(** The float of the exact value [M * 2^e], when it is representable. *)
Lemma normalize_exact (M e : Z) (sz : bool) :
  0 < M -> -1074 <= e -> representable (M * 2 ^ (e + 1074)) ->
  binary_normalize prec emax M e sz = canon (M * 2 ^ (e + 1074)).
Proof.
  intros HM He [_ [Hmod Hmax]].
  destruct M as [|mx|mx]; try lia.
  remember (Zpos mx * 2 ^ (e + 1074)) as V eqn:HV'.
  assert (HV : 0 < V).
  { subst V. apply Z.mul_pos_pos; [lia | apply Z.pow_pos_nonneg; lia]. }
  rewrite (canon_pos V HV).
  remember (fexp prec emax (Zpos (digits2_pos mx) + e)) as E0 eqn:HE0.
  assert (Hsh : shift_of V = E0 + 1074).
  { unfold shift_of. subst V E0.
    rewrite bitlen_shift, fexp_eq, digits2_bitlen by lia. lia. }
  rewrite Hsh in *.
  assert (HE0lo : -1074 <= E0) by (rewrite HE0, fexp_eq; lia).
  unfold binary_normalize, binary_round, shl_align. rewrite <- HE0.
  destruct (E0 - e) as [|n|d] eqn:Hd.
  - (* already aligned *)
    rewrite (round_aux_exact mx e E0 HE0);
      [| lia | rewrite Hd; apply Z.mod_1_r | lia].
    rewrite Hd. f_equal; [|lia]. f_equal. rewrite Z.pow_0_r, Z.div_1_r. subst V.
    replace (E0 + 1074) with (e + 1074) by lia.
    rewrite Z.div_mul; [reflexivity|]. apply Z.pow_nonzero; lia.
  - (* trailing zero bits are dropped *)
    assert (Hq : Zpos mx mod 2 ^ Zpos n = 0).
    { subst V.
      replace (E0 + 1074) with (Zpos n + (e + 1074)) in Hmod by lia.
      rewrite (Z.pow_add_r 2 (Zpos n) (e + 1074)) in Hmod by lia.
      rewrite Z.mul_mod_distr_r in Hmod;
        try (apply Z.pow_nonzero; lia).
      apply Z.mul_eq_0 in Hmod as [Hmod|Hmod]; [exact Hmod|].
      assert (0 < 2 ^ (e + 1074)) by (apply Z.pow_pos_nonneg; lia). lia. }
    rewrite (round_aux_exact mx e E0 HE0);
      [| lia | rewrite Hd; exact Hq | lia].
    rewrite Hd. f_equal; [|lia]. f_equal. subst V.
    replace (E0 + 1074) with (Zpos n + (e + 1074)) by lia.
    rewrite (Z.pow_add_r 2 (Zpos n) (e + 1074)) by lia.
    rewrite Z.div_mul_cancel_r; try (apply Z.pow_nonzero; lia). reflexivity.
  - (* the mantissa is shifted left *)
    assert (Hdig : Zpos (digits2_pos (Pos.iter xO mx d)) + E0
                   = Zpos (digits2_pos mx) + e).
    { rewrite !digits2_bitlen, pos_iter_shl, bitlen_shift by lia. lia. }
    rewrite (round_aux_exact _ E0 E0);
      [| now rewrite Hdig | lia
       | replace (E0 - E0) with 0 by lia; apply Z.mod_1_r | lia].
    replace (E0 - E0) with 0 by lia.
    f_equal; [|lia]. f_equal. rewrite Z.pow_0_r, Z.div_1_r, pos_iter_shl.
    subst V. replace (e + 1074) with (Zpos d + (E0 + 1074)) by lia.
    rewrite (Z.pow_add_r 2 (Zpos d) (E0 + 1074)), Z.mul_assoc by lia.
    rewrite Z.div_mul; [reflexivity|]. apply Z.pow_nonzero; lia.
Qed.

#### WORK REQUEST:
Only the lines from the beginning of the material through the line with "rewrite (canon_pos V HV)." should appear in the answer, each copied exactly.

#### RESPONSE TO THE EXERCISE:
(** The float of the exact value [M * 2^e], when it is representable. *)
Lemma normalize_exact (M e : Z) (sz : bool) :
  0 < M -> -1074 <= e -> representable (M * 2 ^ (e + 1074)) ->
  binary_normalize prec emax M e sz = canon (M * 2 ^ (e + 1074)).
Proof.
  intros HM He [_ [Hmod Hmax]].
  destruct M as [|mx|mx]; try lia.
  remember (Zpos mx * 2 ^ (e + 1074)) as V eqn:HV'.
  assert (HV : 0 < V).
  { subst V. apply Z.mul_pos_pos; [lia | apply Z.pow_pos_nonneg; lia]. }
  rewrite (canon_pos V HV).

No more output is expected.